Given the chance, he said he would not hesitate to return to the studies he was forced to leave behind ten years, several countries and an entire life ago.

Behind the numbers

Lack of information about the rights and services given to migrants and asylum seekers in Belgium, compounded by word-of-mouth reports of rejected applications, police repression, or fears that they may be expelled from Belgium lead many of them to set their eyes on the UK instead.

Fedasil, the federal agency responsible for processing asylum requests, provides housing only for people who have lodged an asylum request, at a cost which generally amounts to around €40 per person, per day, spokesman Benoit Mansy said in an email statement.
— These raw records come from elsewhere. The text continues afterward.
(** * SafeStreet-LA: the client script [script.js]

  A shallow embedding of the three listeners that [script.js] attaches
  once the document is loaded, and the properties of them that the
  specification states:

  - the panel switcher (click on one of the [.action-btn] buttons),
  - the report submitter (submit of [#form-report]),
  - the recent hazards fetcher (submit of [#form-recent]).

  Strings are byte strings holding UTF-8; a surrogate that stands alone
  in a string of the script, which UTF-8 proper cannot hold, is kept as
  the three bytes its code point would take (ED, then A0 to BF, then a
  continuation byte).  An [async] listener is cut at its [await]s: the
  part that runs up to the request, and the part that runs once the
  request has settled, on the document as it is then. *)

From Stdlib Require Import Ascii.
From stdpp Require Import base strings list.

Local Open Scope string_scope.

(** ** Class lists

  [Element.classList] is an ordered set of tokens. *)

Module DOMTokenList.

Definition contains (tok : string) (cl : list string) : bool :=
  bool_decide (tok ∈ cl).

Definition add (tok : string) (cl : list string) : list string :=
  if contains tok cl then cl else cl ++ [tok].

Definition remove (tok : string) (cl : list string) : list string :=
  filter (λ t, t ≠ tok) cl.

End DOMTokenList.

(** ** The panel switcher

  The document is a store of elements; a node is its index in the store.
  The listener keeps the nodes it looked up when the document was loaded
  and mutates the class lists of those nodes in place. *)

Module Panel.

Record Element := mkElement {
  el_id : option string;            (* the id attribute *)
  el_data_section : option string;  (* the data-section attribute *)
  classList : list string
}.

Abbreviation Document := (list Element).
Abbreviation Node := nat.

Definition set_classList (f : list string → list string) (e : Element) : Element :=
  {| el_id := el_id e; el_data_section := el_data_section e;
     classList := f (classList e) |}.

(** [document.getElementById(i)]: the first node with that id, or null. *)
Definition getElementById (i : string) (d : Document) : option Node :=
  fst <$> list_find (λ e, el_id e = Some i) d.

(** [n.getAttribute("data-section")], null when the attribute is absent. *)
Definition getAttribute_data_section (n : Node) (d : Document) : option string :=
  d !! n ≫= el_data_section.

Definition classList_add (n : Node) (tok : string) (d : Document) : Document :=
  alter (set_classList (DOMTokenList.add tok)) n d.

Definition classList_remove (n : Node) (tok : string) (d : Document) : Document :=
  alter (set_classList (DOMTokenList.remove tok)) n d.

Definition classList_contains (n : Node) (tok : string) (d : Document) : bool :=
  match d !! n with
  | Some e => DOMTokenList.contains tok (classList e)
  | None => false
  end.

(** [document.querySelectorAll("." + c)]: the nodes of class [c], in
    document order. *)
Definition querySelectorAll_class (c : string) (d : Document) : list Node :=
  filter (λ i, classList_contains i c d = true) (seq 0 (length d)).

(** What the [DOMContentLoaded] listener captures (lines 5-10). *)
Record Captured := mkCaptured {
  actionButtons : list Node;
  sections : list (string * option Node)   (* Object.entries(sections) *)
}.

Definition init (d : Document) : Captured :=
  {| actionButtons := querySelectorAll_class "action-btn" d;
     sections := [ ("report", getElementById "section-report" d);
                   ("recent", getElementById "section-recent" d);
                   ("predict", getElementById "section-predict" d) ] |}.

Definition panel_names : list string := ["report"; "recent"; "predict"].

(** How a listener ends: normally, or by the TypeError of reading
    [classList] of null. *)
Inductive Completion := Normal | TypeError.

(** Lines 21-27, over the entries still to visit. *)
Fixpoint toggle_sections (target : option string)
    (entries : list (string * option Node)) (d : Document)
    : Document * Completion :=
  match entries with
  | [] => (d, Normal)
  | (key, sectionEl) :: rest =>
      match sectionEl with
      | None => (d, TypeError)
      | Some el =>
          toggle_sections target rest
            (if bool_decide (Some key = target)
             then classList_add el "active" d
             else classList_remove el "active" d)
      end
  end.

(** Line 17. *)
Definition clear_buttons (bs : list Node) (d : Document) : Document :=
  foldl (λ acc b, classList_remove b "active" acc) d bs.

(** The click listener of button [btn] (lines 13-28). *)
Definition click (c : Captured) (btn : Node) (d : Document)
    : Document * Completion :=
  let target := getAttribute_data_section btn d in
  let d1 := clear_buttons (actionButtons c) d in
  let d2 := classList_add btn "active" d1 in
  toggle_sections target (sections c) d2.

(** The document has the three panels, and no panel is itself one of the
    action buttons. *)
Definition panels_apart (c : Captured) : bool :=
  forallb (λ kh, match kh.2 with
                 | Some el => bool_decide (el ∉ actionButtons c)
                 | None => false
                 end) (sections c).

Definition active_buttons (c : Captured) (d : Document) : list Node :=
  filter (λ b, classList_contains b "active" d = true) (actionButtons c).

Definition entry_active (d : Document) (kh : string * option Node) : bool :=
  match kh.2 with
  | Some el => classList_contains el "active" d
  | None => false
  end.

Definition active_panels (c : Captured) (d : Document)
    : list (string * option Node) :=
  filter (λ kh, entry_active d kh = true) (sections c).

(** *** Sample documents *)

(** A page with three buttons and three panels, the report panel showing. *)
Definition page : Document :=
  [ mkElement None (Some "report") ["action-btn"; "active"];
    mkElement None (Some "recent") ["action-btn"];
    mkElement None (Some "predict") ["action-btn"];
    mkElement (Some "section-report") None ["card"; "active"];
    mkElement (Some "section-recent") None ["card"];
    mkElement (Some "section-predict") None ["card"] ].

(** The same page with a fourth button that names no panel. *)
Definition page_stray : Document :=
  page ++ [ mkElement None (Some "settings") ["action-btn"] ].

(** A page whose recent panel is also an action button, for the report
    panel. *)
Definition page_merged : Document :=
  [ mkElement None (Some "recent") ["action-btn"];
    mkElement (Some "section-report") None ["card"; "active"];
    mkElement (Some "section-recent") (Some "report") ["card"; "action-btn"];
    mkElement (Some "section-predict") None ["card"] ].

(** *** Runs of clicks *)

(** The store after clicks on the buttons [bs], one after the other. *)
Definition clicks (c : Captured) (bs : list Node) (d : Document) : Document :=
  foldl (λ acc b, (click c b acc).1) d bs.

(** Two states of an element that differ at most in whether the class list
    has [active]. *)
Definition same_but_active (e e' : Element) : Prop :=
  el_id e' = el_id e
  ∧ el_data_section e' = el_data_section e
  ∧ DOMTokenList.remove "active" (classList e')
    = DOMTokenList.remove "active" (classList e).

(** A page with a heading and a footer around the buttons and panels; the
    first button starts with [active] in front of its other class. *)
Definition page_framed : Document :=
  [ mkElement (Some "title") None ["active"; "banner"];
    mkElement None (Some "report") ["active"; "action-btn"];
    mkElement None (Some "recent") ["action-btn"];
    mkElement None (Some "predict") ["action-btn"];
    mkElement (Some "section-report") None ["card"; "active"];
    mkElement (Some "section-recent") None ["card"];
    mkElement (Some "section-predict") None ["card"];
    mkElement (Some "footer") None [] ].

End Panel.

(** ** The values the script handles

    What [response.json()] yields is a JSON value.  A number is kept as
    the string that [ToString] gives for it; the script only prints
    numbers and tests them for truth, and a parsed number is falsy exactly
    when it prints as 0.  An object is kept as its members in order of
    appearance; a later member shadows an earlier one of the same key. *)

Module Js.

Set Warnings "-register-all".

Inductive JSON :=
| JNull
| JBool (b : bool)
| JNum (repr : string)
| JStr (s : string)
| JArr (items : list JSON)
| JObj (members : list (string * JSON)).

(** A value read from a property: [None] is [undefined]. *)
Abbreviation Value := (option JSON).

(** A read that may throw a TypeError. *)
Inductive Read (A : Type) :=
| Got (a : A)
| TypeError.
Arguments Got {A} a.
Arguments TypeError {A}.

Definition bind {A B} (r : Read A) (k : A → Read B) : Read B :=
  match r with
  | Got a => k a
  | TypeError => TypeError
  end.

Fixpoint own (k : string) (members : list (string * JSON)) : Value :=
  match members with
  | [] => None
  | (k', v) :: rest =>
      match own k rest with
      | Some later => Some later
      | None => if String.eqb k' k then Some v else None
      end
  end.

(** [v.k], for the property names the script reads ([error], [hazards]
    and the fields of a hazard record): none of them is a property of a
    prototype, so a value that is not an object has none of them, and
    reading one off [null] throws. *)
Definition get (k : string) (v : JSON) : Read Value :=
  match v with
  | JNull => TypeError
  | JObj members => Got (own k members)
  | _ => Got None
  end.

(** [ToBoolean]. *)
Definition truthy (v : Value) : bool :=
  match v with
  | None => false
  | Some JNull => false
  | Some (JBool b) => b
  | Some (JNum repr) => negb (String.eqb repr "0" || String.eqb repr "NaN")
  | Some (JStr s) => negb (String.eqb s "")
  | Some (JArr _) => true
  | Some (JObj _) => true
  end.

(** The string that [ToString] gives for a value when it gives one (see
    [ToString] below for when it throws). *)
Fixpoint to_string (v : JSON) : string :=
  match v with
  | JNull => "null"
  | JBool true => "true"
  | JBool false => "false"
  | JNum repr => repr
  | JStr s => s
  | JArr items =>
      let item x := match x with JNull => "" | _ => to_string x end in
      (fix join (l : list JSON) : string :=
         match l with
         | [] => ""
         | [x] => item x
         | x :: rest => item x ++ "," ++ join rest
         end) items
  | JObj _ => "[object Object]"
  end.

Definition to_string_value (v : Value) : string :=
  match v with
  | None => "undefined"
  | Some j => to_string j
  end.

(** An object with a member named [toString] of its own cannot be turned
    into a string: the member hides the method of the prototype and,
    coming from JSON, cannot be called, and [valueOf] gives back the
    object.  Nor can an array that holds such an object, since [join]
    converts its items in turn. *)
Fixpoint unprintable (v : JSON) : bool :=
  match v with
  | JObj members =>
      match own "toString" members with
      | Some _ => true
      | None => false
      end
  | JArr items =>
      (fix some (l : list JSON) : bool :=
         match l with
         | [] => false
         | x :: rest => unprintable x || some rest
         end) items
  | _ => false
  end.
Many undocumented migrants in Brussels are not immediately eligible for international protection or asylum schemes in Belgium because they were registered as entering the EU through another country — often border ones such as Italy, Greece or Spain — which the EU’s Dublin Regulation designates as the countries responsible for receiving their claims to asylum.

In figures

Undocumented migrants in Brussels are mostly assisted by the Humanitarian HUB, a conglomeration of non-profits (including Doctors Without Borders, the Red Cross and the Citizen Platform) which joined forces and resources in 2017.

According to figures released by the hub in June, a relatively stable turnover means the estimated presence of undocumented migrants in Brussels is currently of between 800 to 1,100.

From January 2018 to June 2019, 68,000 people were admitted into its services, with 230 daily admissions done during the first six months of operations.

The gross of the hub’s funds is made up of the individual resources of the non-profits that compose it and of a monthly budget provided by the Brussels-Capital Region, on which it is awaiting official confirmation.